The point is that systemd gets fussy when RTC is in local time even if
it's a single boot system. I don't know what the full consequence of
its complaint is, but it complains nevertheless (via timedatectl)
basically saying it's unsupported.

Windows 95 and NT are completely different lineages and never
supported dual-boot. Maybe Windows 95 followed by 98, or Windows NT
3.5 followed by 4.0 would have; just as it's possible to dual boot
Windows 7 followed by 8.

> IOW, Windows works with RTC in local time if (and only if) it's the one and
> only OS on the system that writes to the RTC. Fedora also writes to the RTC,
> and thus we have to somehow co-ordinate changes with Windows in such a way
> that DST adjustments only get applied once

If there's evidence of another system present, maybe don't change the
RTC? Just use it as a guide absent an Internet connect, and with one
chrony can set system time without changing the RTC which only causes
problems.

Apple's boot camp package patches Windows to deal with this problem, FWIW.

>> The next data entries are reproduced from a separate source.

Lemma utf8_lead_len lead len cp m : utf8_lead lead = Ok (len, cp, m) -> (1 <= len <= 4)%nat.
Proof.
  unfold utf8_lead. intros H. repeat (case_match; [injection H as <- <- <-; lia|]). discriminate.
Qed.

Lemma prefix_from_fuel fuel bytes offset :
  (length bytes <= fuel)%nat ->
  valid_utf8_prefix_from fuel bytes offset = (let* n := scan bytes in Ok (offset + n)%nat).
Proof.
  unfold valid_utf8_prefix_size. remember (length bytes) as k eqn:Hk.
  assert (Hgen : forall k fuel fuel' bytes offset, (length bytes <= k)%nat -> (length bytes <= fuel)%nat -> (length bytes <= fuel')%nat ->
    valid_utf8_prefix_from fuel bytes offset = (let* n := valid_utf8_prefix_from fuel' bytes 0 in Ok (offset + n)%nat)).
  { clear. induction k as [|k IH]; intros fuel fuel' bytes offset H0 H1 H2.
    - destruct bytes; [|cbn in H0; lia]. destruct fuel, fuel'; cbn; f_equal; lia.
    - destruct bytes as [|lead rest]; [destruct fuel, fuel'; cbn; f_equal; lia|]. cbn in H0, H1, H2.
      destruct fuel as [|f]; [lia|]. destruct fuel' as [|f']; [lia|]. cbn [valid_utf8_prefix_from].
      destruct (utf8_lead lead) as [[[len cp] m]|e] eqn:El; cbn [rbind]; [|done].
      destruct (_ <? _)%nat; cbn [rbind]; [f_equal; lia|].
      destruct (utf8_continue _ _) as [cp'|e]; cbn [rbind]; [|done].
      destruct (throw_if _ _); cbn [rbind]; [|done].
      assert (length (drop (len - 1) rest) <= length rest)%nat by (rewrite length_drop; lia).
      rewrite (IH f f' _ (offset + len)%nat), (IH f' f' _ (0 + len)%nat) by lia.
      destruct (valid_utf8_prefix_from f' _ 0); cbn [rbind]; [|done]. f_equal. lia. }
  intros Hf. apply (Hgen k); lia.
Qed.

Lemma scan_cons lead rest :
  scan (lead :: rest) =
    (let* l := utf8_lead lead in
     let '(len, codepoint, minimum) := l in
     if (length (lead :: rest) <? len)%nat then Ok 0%nat else
     let* codepoint := utf8_continue codepoint (take (len - 1) rest) in
     do* throw_if (scalar_error codepoint minimum) InvalidArgument;
     let* n := scan (drop (len - 1) rest) in Ok (len + n)%nat).
Proof.
  unfold valid_utf8_prefix_size at 1. cbn [length valid_utf8_prefix_from].
  destruct (utf8_lead lead) as [[[len cp] m]|e]; cbn [rbind]; [|done].
  destruct (_ <? _)%nat; [done|]. destruct (utf8_continue _ _) as [cp'|e]; cbn [rbind]; [|done].
  unfold scalar_error. destruct (throw_if _ _); cbn [rbind]; [|done].
  rewrite prefix_from_fuel by (rewrite length_drop; lia). done.
Qed.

>; I've not looked at UEFI to find
> out whether UEFI solves this.

It's solved there, I have no idea if this is honored by the kernel or
systemd though.
http://wiki.phoenix.com/wiki/index.php/EFI_TIME


>
> <snip>
>> > We could try to build an infrastructure to store tz information, and
>> > rebuild initramfses, etc, or we can just rip of the bandaid. This is a
>> > game of whack-a-mole which accelerates are systems get more dynamic
>> > and mobile that we cannot really hope to win.
>>
>> Hindsight being 20/20, obviously around 13 years ago Linux (and
>> friends) should have agreed to not fight the RTC being in local time
>> on multiboot systems, in particular dual boot ones with Windows.
>> Windows figures out what timezone the RTC is in by reading the
>> registry entry HKEY_LOCAL_MACHINE\SYSTEM\CurrentControlSet\Control\TimeZoneInformation
>> which a Linux OS service could also defer to by default rather than
>> the adversarial relationship that's been chosen.
>>
> Which registry entry HKEY_LOCAL_MACHINE\SYSTEM\CurrentControlSet\Control\TimeZoneInformation?
> The one in my Windows 95 install, or the one in my Windows NT 4.0 install?

Seeing as Microsoft doesn't support either one of those for something
like 20 years now, I'd say neither but still possible to infer another
OS is already present and to leave the RTC alone and just adapt to a
local setting and time service rather than insisting on changing the
clock.

> Come to that, how is Linux supposed to find and read the registry, given
> that it may not be allowed by administrator policy to mount the filesystem
> that contains the registry? In the worst case, you dual boot the way I did
> at work, where the machine's disk is in a cold swap caddy, and you cannot
> physically get at the disk.

If it seems like a mono OS installation, then its reasonable for the
OS to assume it can assume complete ownership of the RTC.

But just like a VM doesn't assert control over the real hardware RTC,
a guest OS in a dual boot situation shouldn't either. If that guest is
intending to be friendly, it ought to adapt rather than enforce a
whole new policy the primary OS can't deal with.